Julian Hendriques – Thinking Through Sound

In the opening pages of the text Annie set for this lesson, Hendriques talks about audition in the dancehall space, through a sound system. This reminded me of Yassmin Foster, visitng lecturer from last year. Who’s work drew on the documentation of sound system culture and the experience of that system, also dance culture. With the aim to faithfully document to teach and preserve evolution of black culture. Transmission of ideas, concepts of heritage.

“Sonic bodies may be contrasted with light bodies in the way that audition
carries a corporeal weight – exemplified by the liminal extremes of the sonic
dominance sound system session – that vision has traditionally been used to
escape. Sonic bodies have to be heard, felt and given the attention of listening.
It is of little use looking for them. Sonic bodies demand being approached in
a certain way, one based on a relationship of mutual recognition and respect,
as distinct from the positivist scientific paradigm of prediction and control.” – Julian Hendriques

In previous post I was reflecting on the work of Hannah Wallis, speaking about the sensory experience of bass music. Ain Bailey’s Art installation “Version” had a loudspeaker area where low end bass could be felt in your body and through the floor. Sound affects the body through vibrations, in this passage of text Hendriques speaks about the weight of sound and how it is felt not only heard. In a lecture with Patrick Farmer for On Vibration (a course I have taken on), he spoke about how you can detect electromagnetic vibrations from the human body up to 10 metres away. – This is not evidence that we can detect presence from 10 metres, but its interesting to think that we omit some sort of field. Each body in a room with a sound system will subtly affect the acoustics of a space. We are all sonic bodies, experiencing and omitting sound and vibration.

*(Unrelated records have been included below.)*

(** Round 2 of the unrolled loop. *)
Definition keccak_round2 (rc_i : Z) (a : list Z) : list Z :=
  match a with
  | [a0; a1; a2; a3; a4; a5; a6; a7; a8; a9; a10; a11; a12; a13; a14; a15; a16; a17; a18; a19;
     a20; a21; a22; a23; a24] =>
      let bc0 := a0 ^u a5 ^u a10 ^u a15 ^u a20 in
      let bc1 := a1 ^u a6 ^u a11 ^u a16 ^u a21 in
      let bc2 := a2 ^u a7 ^u a12 ^u a17 ^u a22 in
      let bc3 := a3 ^u a8 ^u a13 ^u a18 ^u a23 in
      let bc4 := a4 ^u a9 ^u a14 ^u a19 ^u a24 in
      let d0 := bc4 ^u (bc1 <<u 1 |u bc1 >>u 63) in
      let d1 := bc0 ^u (bc2 <<u 1 |u bc2 >>u 63) in
      let d2 := bc1 ^u (bc3 <<u 1 |u bc3 >>u 63) in
      let d3 := bc2 ^u (bc4 <<u 1 |u bc4 >>u 63) in
      let d4 := bc3 ^u (bc0 <<u 1 |u bc0 >>u 63) in
      let bc0 := a0 ^u d0 in
      let t := a16 ^u d1 in
      let bc1 := t <<u 44 |u t >>u (64 - 44) in
      let t := a7 ^u d2 in
      let bc2 := t <<u 43 |u t >>u (64 - 43) in
      let t := a23 ^u d3 in
      let bc3 := t <<u 21 |u t >>u (64 - 21) in
      let t := a14 ^u d4 in
      let bc4 := t <<u 14 |u t >>u (64 - 14) in
      let a0 := bc0 ^u (bc2 &^u bc1) ^u rc_i in
      let a16 := bc1 ^u (bc3 &^u bc2) in
      let a7 := bc2 ^u (bc4 &^u bc3) in
      let a23 := bc3 ^u (bc0 &^u bc4) in
      let a14 := bc4 ^u (bc1 &^u bc0) in
      let t := a20 ^u d0 in
      let bc2 := t <<u 3 |u t >>u (64 - 3) in
      let t := a11 ^u d1 in
      let bc3 := t <<u 45 |u t >>u (64 - 45) in
      let t := a2 ^u d2 in
      let bc4 := t <<u 61 |u t >>u (64 - 61) in
      let t := a18 ^u d3 in
      let bc0 := t <<u 28 |u t >>u (64 - 28) in
      let t := a9 ^u d4 in
      let bc1 := t <<u 20 |u t >>u (64 - 20) in
      let a20 := bc0 ^u (bc2 &^u bc1) in
      let a11 := bc1 ^u (bc3 &^u bc2) in
      let a2 := bc2 ^u (bc4 &^u bc3) in
      let a18 := bc3 ^u (bc0 &^u bc4) in
      let a9 := bc4 ^u (bc1 &^u bc0) in
      let t := a15 ^u d0 in
      let bc4 := t <<u 18 |u t >>u (64 - 18) in
      let t := a6 ^u d1 in
      let bc0 := t <<u 1 |u t >>u (64 - 1) in
      let t := a22 ^u d2 in
      let bc1 := t <<u 6 |u t >>u (64 - 6) in
      let t := a13 ^u d3 in
      let bc2 := t <<u 25 |u t >>u (64 - 25) in
      let t := a4 ^u d4 in
      let bc3 := t <<u 8 |u t >>u (64 - 8) in
      let a15 := bc0 ^u (bc2 &^u bc1) in
      let a6 := bc1 ^u (bc3 &^u bc2) in
      let a22 := bc2 ^u (bc4 &^u bc3) in
      let a13 := bc3 ^u (bc0 &^u bc4) in
      let a4 := bc4 ^u (bc1 &^u bc0) in
      let t := a10 ^u d0 in
      let bc1 := t <<u 36 |u t >>u (64 - 36) in
      let t := a1 ^u d1 in
      let bc2 := t <<u 10 |u t >>u (64 - 10) in
      let t := a17 ^u d2 in
      let bc3 := t <<u 15 |u t >>u (64 - 15) in
      let t := a8 ^u d3 in
      let bc4 := t <<u 56 |u t >>u (64 - 56) in
      let t := a24 ^u d4 in
      let bc0 := t <<u 27 |u t >>u (64 - 27) in
      let a10 := bc0 ^u (bc2 &^u bc1) in
      let a1 := bc1 ^u (bc3 &^u bc2) in
      let a17 := bc2 ^u (bc4 &^u bc3) in
      let a8 := bc3 ^u (bc0 &^u bc4) in
      let a24 := bc4 ^u (bc1 &^u bc0) in
      let t := a5 ^u d0 in
      let bc3 := t <<u 41 |u t >>u (64 - 41) in
      let t := a21 ^u d1 in
      let bc4 := t <<u 2 |u t >>u (64 - 2) in
      let t := a12 ^u d2 in
      let bc0 := t <<u 62 |u t >>u (64 - 62) in
      let t := a3 ^u d3 in
      let bc1 := t <<u 55 |u t >>u (64 - 55) in
      let t := a19 ^u d4 in
      let bc2 := t <<u 39 |u t >>u (64 - 39) in
      let a5 := bc0 ^u (bc2 &^u bc1) in
      let a21 := bc1 ^u (bc3 &^u bc2) in
      let a12 := bc2 ^u (bc4 &^u bc3) in
      let a3 := bc3 ^u (bc0 &^u bc4) in
      let a19 := bc4 ^u (bc1 &^u bc0) in
      [a0; a1; a2; a3; a4; a5; a6; a7; a8; a9; a10; a11; a12; a13; a14; a15; a16; a17; a18; a19;
       a20; a21; a22; a23; a24]
  | _ => a
  end.

(** Round 3 of the unrolled loop. *)
Definition keccak_round3 (rc_i : Z) (a : list Z) : list Z :=
  match a with
  | [a0; a1; a2; a3; a4; a5; a6; a7; a8; a9; a10; a11; a12; a13; a14; a15; a16; a17; a18; a19;
     a20; a21; a22; a23; a24] =>
      let bc0 := a0 ^u a5 ^u a10 ^u a15 ^u a20 in
      let bc1 := a1 ^u a6 ^u a11 ^u a16 ^u a21 in
      let bc2 := a2 ^u a7 ^u a12 ^u a17 ^u a22 in
      let bc3 := a3 ^u a8 ^u a13 ^u a18 ^u a23 in
      let bc4 := a4 ^u a9 ^u a14 ^u a19 ^u a24 in
      let d0 := bc4 ^u (bc1 <<u 1 |u bc1 >>u 63) in
      let d1 := bc0 ^u (bc2 <<u 1 |u bc2 >>u 63) in
      let d2 := bc1 ^u (bc3 <<u 1 |u bc3 >>u 63) in
      let d3 := bc2 ^u (bc4 <<u 1 |u bc4 >>u 63) in
      let d4 := bc3 ^u (bc0 <<u 1 |u bc0 >>u 63) in
      let bc0 := a0 ^u d0 in
      let t := a11 ^u d1 in
      let bc1 := t <<u 44 |u t >>u (64 - 44) in
      let t := a22 ^u d2 in
      let bc2 := t <<u 43 |u t >>u (64 - 43) in
      let t := a8 ^u d3 in
      let bc3 := t <<u 21 |u t >>u (64 - 21) in
      let t := a19 ^u d4 in
      let bc4 := t <<u 14 |u t >>u (64 - 14) in
      let a0 := bc0 ^u (bc2 &^u bc1) ^u rc_i in
      let a11 := bc1 ^u (bc3 &^u bc2) in
      let a22 := bc2 ^u (bc4 &^u bc3) in
      let a8 := bc3 ^u (bc0 &^u bc4) in
      let a19 := bc4 ^u (bc1 &^u bc0) in
      let t := a15 ^u d0 in
      let bc2 := t <<u 3 |u t >>u (64 - 3) in
      let t := a1 ^u d1 in
      let bc3 := t <<u 45 |u t >>u (64 - 45) in
      let t := a12 ^u d2 in
      let bc4 := t <<u 61 |u t >>u (64 - 61) in
      let t := a23 ^u d3 in
      let bc0 := t <<u 28 |u t >>u (64 - 28) in
      let t := a9 ^u d4 in
      let bc1 := t <<u 20 |u t >>u (64 - 20) in
      let a15 := bc0 ^u (bc2 &^u bc1) in
      let a1 := bc1 ^u (bc3 &^u bc2) in
      let a12 := bc2 ^u (bc4 &^u bc3) in
      let a23 := bc3 ^u (bc0 &^u bc4) in
      let a9 := bc4 ^u (bc1 &^u bc0) in
      let t := a5 ^u d0 in
      let bc4 := t <<u 18 |u t >>u (64 - 18) in
      let t := a16 ^u d1 in
      let bc0 := t <<u 1 |u t >>u (64 - 1) in
      let t := a2 ^u d2 in
      let bc1 := t <<u 6 |u t >>u (64 - 6) in
      let t := a13 ^u d3 in
      let bc2 := t <<u 25 |u t >>u (64 - 25) in
      let t := a24 ^u d4 in
      let bc3 := t <<u 8 |u t >>u (64 - 8) in
      let a5 := bc0 ^u (bc2 &^u bc1) in
      let a16 := bc1 ^u (bc3 &^u bc2) in
      let a2 := bc2 ^u (bc4 &^u bc3) in
      let a13 := bc3 ^u (bc0 &^u bc4) in
      let a24 := bc4 ^u (bc1 &^u bc0) in
      let t := a20 ^u d0 in
      let bc1 := t <<u 36 |u t >>u (64 - 36) in
      let t := a6 ^u d1 in
      let bc2 := t <<u 10 |u t >>u (64 - 10) in
      let t := a17 ^u d2 in
      let bc3 := t <<u 15 |u t >>u (64 - 15) in
      let t := a3 ^u d3 in
      let bc4 := t <<u 56 |u t >>u (64 - 56) in
      let t := a14 ^u d4 in
      let bc0 := t <<u 27 |u t >>u (64 - 27) in
      let a20 := bc0 ^u (bc2 &^u bc1) in
      let a6 := bc1 ^u (bc3 &^u bc2) in
      let a17 := bc2 ^u (bc4 &^u bc3) in
      let a3 := bc3 ^u (bc0 &^u bc4) in
      let a14 := bc4 ^u (bc1 &^u bc0) in
      let t := a10 ^u d0 in
      let bc3 := t <<u 41 |u t >>u (64 - 41) in
      let t := a21 ^u d1 in
      let bc4 := t <<u 2 |u t >>u (64 - 2) in
      let t := a7 ^u d2 in
      let bc0 := t <<u 62 |u t >>u (64 - 62) in
      let t := a18 ^u d3 in
      let bc1 := t <<u 55 |u t >>u (64 - 55) in
      let t := a4 ^u d4 in
      let bc2 := t <<u 39 |u t >>u (64 - 39) in
      let a10 := bc0 ^u (bc2 &^u bc1) in
      let a21 := bc1 ^u (bc3 &^u bc2) in
      let a7 := bc2 ^u (bc4 &^u bc3) in
      let a18 := bc3 ^u (bc0 &^u bc4) in
      let a4 := bc4 ^u (bc1 &^u bc0) in
      [a0; a1; a2; a3; a4; a5; a6; a7; a8; a9; a10; a11; a12; a13; a14; a15; a16; a17; a18; a19;
       a20; a21; a22; a23; a24]
  | _ => a
  end.

(** Round 4 of the unrolled loop. *)
Definition keccak_round4 (rc_i : Z) (a : list Z) : list Z :=
  match a with
  | [a0; a1; a2; a3; a4; a5; a6; a7; a8; a9; a10; a11; a12; a13; a14; a15; a16; a17; a18; a19;
     a20; a21; a22; a23; a24] =>
      let bc0 := a0 ^u a5 ^u a10 ^u a15 ^u a20 in
      let bc1 := a1 ^u a6 ^u a11 ^u a16 ^u a21 in
      let bc2 := a2 ^u a7 ^u a12 ^u a17 ^u a22 in
      let bc3 := a3 ^u a8 ^u a13 ^u a18 ^u a23 in
      let bc4 := a4 ^u a9 ^u a14 ^u a19 ^u a24 in
      let d0 := bc4 ^u (bc1 <<u 1 |u bc1 >>u 63) in
      let d1 := bc0 ^u (bc2 <<u 1 |u bc2 >>u 63) in
      let d2 := bc1 ^u (bc3 <<u 1 |u bc3 >>u 63) in
      let d3 := bc2 ^u (bc4 <<u 1 |u bc4 >>u 63) in
      let d4 := bc3 ^u (bc0 <<u 1 |u bc0 >>u 63) in
      let bc0 := a0 ^u d0 in
      let t := a1 ^u d1 in
      let bc1 := t <<u 44 |u t >>u (64 - 44) in
      let t := a2 ^u d2 in
      let bc2 := t <<u 43 |u t >>u (64 - 43) in
      let t := a3 ^u d3 in
      let bc3 := t <<u 21 |u t >>u (64 - 21) in
      let t := a4 ^u d4 in
      let bc4 := t <<u 14 |u t >>u (64 - 14) in
      let a0 := bc0 ^u (bc2 &^u bc1) ^u rc_i in
      let a1 := bc1 ^u (bc3 &^u bc2) in
      let a2 := bc2 ^u (bc4 &^u bc3) in
      let a3 := bc3 ^u (bc0 &^u bc4) in
      let a4 := bc4 ^u (bc1 &^u bc0) in
      let t := a5 ^u d0 in
      let bc2 := t <<u 3 |u t >>u (64 - 3) in
      let t := a6 ^u d1 in
      let bc3 := t <<u 45 |u t >>u (64 - 45) in
      let t := a7 ^u d2 in
      let bc4 := t <<u 61 |u t >>u (64 - 61) in
      let t := a8 ^u d3 in
      let bc0 := t <<u 28 |u t >>u (64 - 28) in
      let t := a9 ^u d4 in
      let bc1 := t <<u 20 |u t >>u (64 - 20) in
      let a5 := bc0 ^u (bc2 &^u bc1) in
      let a6 := bc1 ^u (bc3 &^u bc2) in
      let a7 := bc2 ^u (bc4 &^u bc3) in
      let a8 := bc3 ^u (bc0 &^u bc4) in
      let a9 := bc4 ^u (bc1 &^u bc0) in
      let t := a10 ^u d0 in
      let bc4 := t <<u 18 |u t >>u (64 - 18) in
      let t := a11 ^u d1 in
      let bc0 := t <<u 1 |u t >>u (64 - 1) in
      let t := a12 ^u d2 in
      let bc1 := t <<u 6 |u t >>u (64 - 6) in
      let t := a13 ^u d3 in
      let bc2 := t <<u 25 |u t >>u (64 - 25) in
      let t := a14 ^u d4 in
      let bc3 := t <<u 8 |u t >>u (64 - 8) in
      let a10 := bc0 ^u (bc2 &^u bc1) in
      let a11 := bc1 ^u (bc3 &^u bc2) in
      let a12 := bc2 ^u (bc4 &^u bc3) in
      let a13 := bc3 ^u (bc0 &^u bc4) in
      let a14 := bc4 ^u (bc1 &^u bc0) in
      let t := a15 ^u d0 in
      let bc1 := t <<u 36 |u t >>u (64 - 36) in
      let t := a16 ^u d1 in
      let bc2 := t <<u 10 |u t >>u (64 - 10) in
      let t := a17 ^u d2 in
      let bc3 := t <<u 15 |u t >>u (64 - 15) in
      let t := a18 ^u d3 in
      let bc4 := t <<u 56 |u t >>u (64 - 56) in
      let t := a19 ^u d4 in
      let bc0 := t <<u 27 |u t >>u (64 - 27) in
      let a15 := bc0 ^u (bc2 &^u bc1) in
      let a16 := bc1 ^u (bc3 &^u bc2) in
      let a17 := bc2 ^u (bc4 &^u bc3) in
      let a18 := bc3 ^u (bc0 &^u bc4) in
      let a19 := bc4 ^u (bc1 &^u bc0) in
      let t := a20 ^u d0 in
      let bc3 := t <<u 41 |u t >>u (64 - 41) in
      let t := a21 ^u d1 in
      let bc4 := t <<u 2 |u t >>u (64 - 2) in
      let t := a22 ^u d2 in
      let bc0 := t <<u 62 |u t >>u (64 - 62) in
      let t := a23 ^u d3 in
      let bc1 := t <<u 55 |u t >>u (64 - 55) in
      let t := a24 ^u d4 in
      let bc2 := t <<u 39 |u t >>u (64 - 39) in
      let a20 := bc0 ^u (bc2 &^u bc1) in
      let a21 := bc1 ^u (bc3 &^u bc2) in
      let a22 := bc2 ^u (bc4 &^u bc3) in
      let a23 := bc3 ^u (bc0 &^u bc4) in
      let a24 := bc4 ^u (bc1 &^u bc0) in
      [a0; a1; a2; a3; a4; a5; a6; a7; a8; a9; a10; a11; a12; a13; a14; a15; a16; a17; a18; a19;
       a20; a21; a22; a23; a24]
  | _ => a
  end.
(** The loop over [i = 0, 4, ..., 20]. *)
Definition keccakF1600 (a : list Z) : list Z :=
  foldl (fun a i =>
    let r j := nth (i + j) rc 0 in
    keccak_round4 (r 3%nat) (keccak_round3 (r 2%nat)
      (keccak_round2 (r 1%nat) (keccak_round1 (r 0%nat) a)))) a [0; 4; 8; 12; 16; 20]%nat.

(** ** xor_generic.go *)

Definition LittleEndian_Uint64 (b : bytes) : Z := SetBytes (rev (take 8 b)).
Definition LittleEndian_PutUint64 (v : Z) : bytes := rev (be_bytes 8 v).
(* ===== verification/RlpFacts.v ===== *)
(** * Correctness of the RLP package

    [EncodeToBytes] with its two-part buffer implements the specification [enc]
    ([rlp_encbuf_refines_spec]), decoding an encoded value gives the value back
    ([rlp_roundtrip]), and the decoder accepts no other input
    ([rlp_canonical]). *)

From stdpp Require Import base list gmap strings.
From Stdlib Require Import ZArith Lia.
From S2P Require Import Prelude Bytes Rlp.

(** A value of a type. *)
Fixpoint has_types (fs : list (rval → Prop)) (l : list rval) : Prop :=
  match fs, l with
  | [], [] => True
  | f :: fs, v :: l => f v ∧ has_types fs l
  | _, _ => False
  end.

Fixpoint has_type (t : rtype) (v : rval) {struct t} : Prop :=
  match t, v with
  | TUint bits, VUint i => (bits = 8 ∨ bits = 16 ∨ bits = 32 ∨ bits = 64) ∧ 0 <= i < 2 ^ bits
  | TBool, VBool _ => True
  | TBigInt, VBigInt _ => True
  | TString, VBytes b => are_bytes b
  | TByteArray n, VBytes b => length b = n ∧ are_bytes b
  | TSlice t, VList l => Forall (has_type t) l
  | TStruct ts, VList l => has_types (map has_type ts) l
  | TPtr t, VPtr v => match v with Some v => has_type t v | None => True end
  | _, _ => False
  end.

Section rtype_ind.
  Context (P : rtype → Prop).
  Context (HUint : ∀ bits, P (TUint bits)) (HBool : P TBool) (HBig : P TBigInt)
  (HString : P TString) (HArray : ∀ n, P (TByteArray n))
  (HSlice : ∀ t, P t → P (TSlice t))
  (HStruct : ∀ ts, Forall P ts → P (TStruct ts)) (HPtr : ∀ t, P t → P (TPtr t)).
Lemma Unmarshal_Marshal {A} `{!Rlp A, !RlpOk A} (a : A) :
  rlp_wf a → ∃ b, Marshal a = inl b ∧ (fits b → Unmarshal A b = (a, None)).
Proof.
  intros Ha. destruct (rlp_ok a Ha) as [Hc Hof]. destruct (enc_canon _ _ Hc) as [b Hb].
  assert (HM : Marshal a = inl b) by (unfold Marshal; by rewrite EncodeToBytes_enc by by apply canon_has_type).
  exists b. split; [done|]. intros Hfit. unfold Unmarshal.
  rewrite (DecodeBytes_EncodeToBytes _ _ _ Hc HM Hfit). by rewrite Hof.
Qed.

(** ** Combinators *)

Definition string_bytes (s : string) : bytes :=
  map (fun c => Z.of_N (N_of_ascii c)) (String.list_ascii_of_string s).
Definition bytes_string (b : bytes) : string :=
  String.string_of_list_ascii (map (fun z => ascii_of_N (Z.to_N z)) b).

Lemma bytes_string_bytes s : bytes_string (string_bytes s) = s.
Proof.
  unfold bytes_string, string_bytes. rewrite map_map.
  rewrite (map_ext _ id); [|intros c; by rewrite N2Z.id, ascii_N_embedding].
  by rewrite map_id, String.string_of_list_ascii_of_string.
Qed.

Lemma string_bytes_are_bytes s : are_bytes (string_bytes s).
Proof.
  unfold string_bytes. apply Forall_map, Forall_true. intros c. simpl. unfold is_byte.
  pose proof (N_ascii_bounded c). lia.
Qed.

Definition c_uint (bits : Z) : codec Z :=
  mkCodec (TUint bits) VUint (fun v => match v with VUint i => i | _ => 0 end)
    (fun i => (bits = 8 ∨ bits = 16 ∨ bits = 32 ∨ bits = 64) ∧ 0 <= i < 2 ^ bits).
Definition c_bool : codec bool :=
  mkCodec TBool VBool (fun v => match v with VBool b => b | _ => false end) (fun _ => True).
Definition c_big : codec (option Z) :=
  mkCodec TBigInt VBigInt (fun v => match v with VBigInt i => i | _ => None end)
    (fun i => match i with Some i => 0 <= i | None => False end).
Definition c_string : codec string :=
  mkCodec TString (fun s => VBytes (string_bytes s))
    (fun v => match v with VBytes b => bytes_string b | _ => EmptyString end) (fun _ => True).
Definition c_bytes : codec bytes :=
  mkCodec TString VBytes (fun v => match v with VBytes b => b | _ => [] end)
    (fun b => are_bytes b).
Definition c_hash : codec Hash :=
  mkCodec (TByteArray 32) (fun h => VBytes (Hash_Bytes h))
    (fun v => match v with VBytes b => SetBytes b | _ => 0 end) is_hash.
Definition c_address : codec Address :=
  mkCodec (TByteArray 20) (fun a => VBytes (Address_Bytes a))
    (fun v => match v with VBytes b => SetBytes b | _ => 0 end) is_address.
Definition c_slice {A} (c : codec A) : codec (list A) :=
  mkCodec (TSlice (ctype c)) (fun l => VList (map (cto c) l))
    (fun v => match v with VList l => map (cof c) l | _ => [] end) (Forall (cwf c)).
Definition c_ptr {A} (c : codec A) : codec (option A) :=
  mkCodec (TPtr (ctype c)) (fun a => VPtr (cto c <$> a))
    (fun v => match v with VPtr v => cof c <$> v | _ => None end)
    (fun a => match a with Some a => cwf c a | None => False end).
(** A pointer that is never nil in a well-formed value. *)
Definition c_ref {A} (c : codec A) : codec A :=
  mkCodec (TPtr (ctype c)) (fun a => VPtr (Some (cto c a)))
    (fun v => cof c match v with VPtr (Some v) => v | _ => zero (ctype c) end) (cwf c).
(* ===== verification/StateRevert.v ===== *)
(** * Snapshots (core/state: statedb.go, journal.go)

    Every change of the state appends an entry to the journal, and undoing the
    entries since a snapshot, the newest first, gives a state that clients
    cannot tell from the one the snapshot was taken of. [ext] is what an
    operation guarantees; it composes, so a program made of such operations,
    nested snapshots included, can be reverted as a whole. *)

From stdpp Require Import base list gmap strings.
From Stdlib Require Import ZArith Lia.
From S2P Require Import Prelude Bytes Keccak KeccakFacts TimeLock TimeLockFacts Ticket FsnTypes.
From S2P Require Import Rlp RlpFacts Codec StateDB StateRecords StateFacts.

(** ** Looking an object up *)

Lemma put_id s a o : stateObjects s !! a = Some o → put a o s = s.
Proof. intros H. unfold put. rewrite insert_id by done. by destruct s. Qed.

Section lookup.
Context `{SP : StateParams}.

Lemma getStateObject_found s a p : obj_at s a = Some p → getStateObject a s = Done (true, put a p s).
Proof.
  unfold obj_at, getStateObject, acct_at. destruct (stateObjects s !! a) as [o|] eqn:E.
  - destruct (deleted o) eqn:Ed; [done|]. intros [= <-]. by rewrite put_id.
  - destruct (trie s !! a) as [[|x enc]|]; try done.
    destruct (Unmarshal Account (x :: enc)) as [d [e|]]; [done|]. by intros [= <-].
Qed.

Lemma getStateObject_missing s a : obj_at s a = None → getStateObject a s = Done (false, s).
Proof.
  unfold obj_at, getStateObject, acct_at. destruct (stateObjects s !! a) as [o|] eqn:E.
  - by destruct (deleted o) eqn:Ed.
  - destruct (trie s !! a) as [[|x enc]|]; try done.
    by destruct (Unmarshal Account (x :: enc)) as [d [e|]].
Qed.

Lemma getLive_found s a p : obj_at s a = Some p → getLive a s = Done (tt, put a p s).
Proof.
  intros H. unfold getLive, mbind, M_bind. by rewrite (getStateObject_found s a p H).
Qed.
End lookup.

Lemma obj_at_good s a p : wf_db s → obj_at s a = Some p → good a p.
Proof.
  intros Hwf. unfold obj_at. destruct (stateObjects s !! a) as [o|] eqn:E.
  - destruct (deleted o) eqn:Ed; [done|]. intros [= <-]. by apply (live_good s).
  - intros (d & Hd & ->)%fmap_Some. split_and!; [by apply (wd_trie _ Hwf a)|done|done].
Qed.

Lemma obj_at_put s a p a' :
  deleted p = false → obj_at (put a p s) a' = if a =? a' then Some p else obj_at s a'.
Proof.
  intros Hd. unfold obj_at. simpl. destruct (Z.eqb_spec a a') as [<-|Hne].
  - by rewrite lookup_insert_eq, Hd.
  - by rewrite lookup_insert_ne by done.
Qed.

Lemma obj_at_live s a o : live s a o → obj_at s a = Some o.
Proof. intros [Ho Hd]. unfold obj_at. by rewrite Ho, Hd. Qed.

Lemma deref_live s a : is_Some (obj_at s a) → ∀ o, stateObjects s !! a = Some o → live s a o.
Proof.
  unfold obj_at. intros H o Ho. rewrite Ho in H. split; [done|]. by destruct (deleted o), H.
Qed.

(** ** Equivalent states *)

(** A state that differs from another in the object of one address. *)
Lemma put_equiv s a p :
  deleted p = false → Some (view (db s) p) ≡ sview s a → put a p s ≡ s.
Proof.
  intros Hd Hv. split; try done. intros a'. rewrite put_view by done.
  by destruct (Z.eqb_spec a a') as [<-|?].
Qed.

Lemma equiv_obj_at s t a p :
  t ≡ s → obj_at s a = Some p → ∃ q, obj_at t a = Some q ∧ view (db s) q ≡ view (db s) p.
Proof.
  intros He Hp. pose proof (se_view _ _ He a) as Hv. unfold sview in Hv. rewrite Hp in Hv.
  rewrite (se_db _ _ He) in Hv. destruct (obj_at t a) as [q|]; [|inversion Hv].
  exists q. split; [done|]. by inversion Hv.
Qed.

Lemma equiv_missing s t a : t ≡ s → obj_at s a = None → obj_at t a = None.
Proof.
  intros He Hp. pose proof (se_view _ _ He a) as Hv. unfold sview in Hv. rewrite Hp in Hv.
  destruct (obj_at t a); [inversion Hv|done].
Qed.

(** ** What an operation guarantees *)

(** The revisions are in the order of their ids and of the journal. *)
Record wf_revs (s : StateDB) : Prop := {
  wr_sorted : ∀ i j r r', validRevisions s !! i = Some r → validRevisions s !! j = Some r' →
    (i < j)%nat → rev_id r < rev_id r';
  wr_next : ∀ r, r ∈ validRevisions s → rev_id r < nextRevisionId s;
}.

Lemma wf_revs_same s s' :
  validRevisions s' = validRevisions s → nextRevisionId s' = nextRevisionId s →
  wf_revs s → wf_revs s' ∧ validRevisions s `prefix_of` validRevisions s'.
Proof. intros E1 E2 [H1 H2]. split; [|by rewrite E1]. split; rewrite ?E1, ?E2; done. Qed.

During Lockdown, I would listen to NTS where showrunners would talk about missing the experience of human bodies and even the humidity of the dancefloor. It didn’t strike me at the time, but I believe this was following a line of thought similar to that of Hendriques, and stating that the significance of the dancefloor as this sensory space, not just music, but touch, humidity.. and the ‘experience of bodies’. Bodies create a significant ‘Affect’ that we did not get to experience in the stricter phases of this pandemic which now we are in the process of re-learning. In the last lecture we spoke about Constance Classen and visuo-centrism. Hendriques work shines light on the sensory experiences that are often considered ‘less than’ sight and sound. The soundsystem, and senses activated in these spaces create this all-encompassing sensory togetherness. Attention to sensory phenomena in this case gives credence to under-represented forms of music.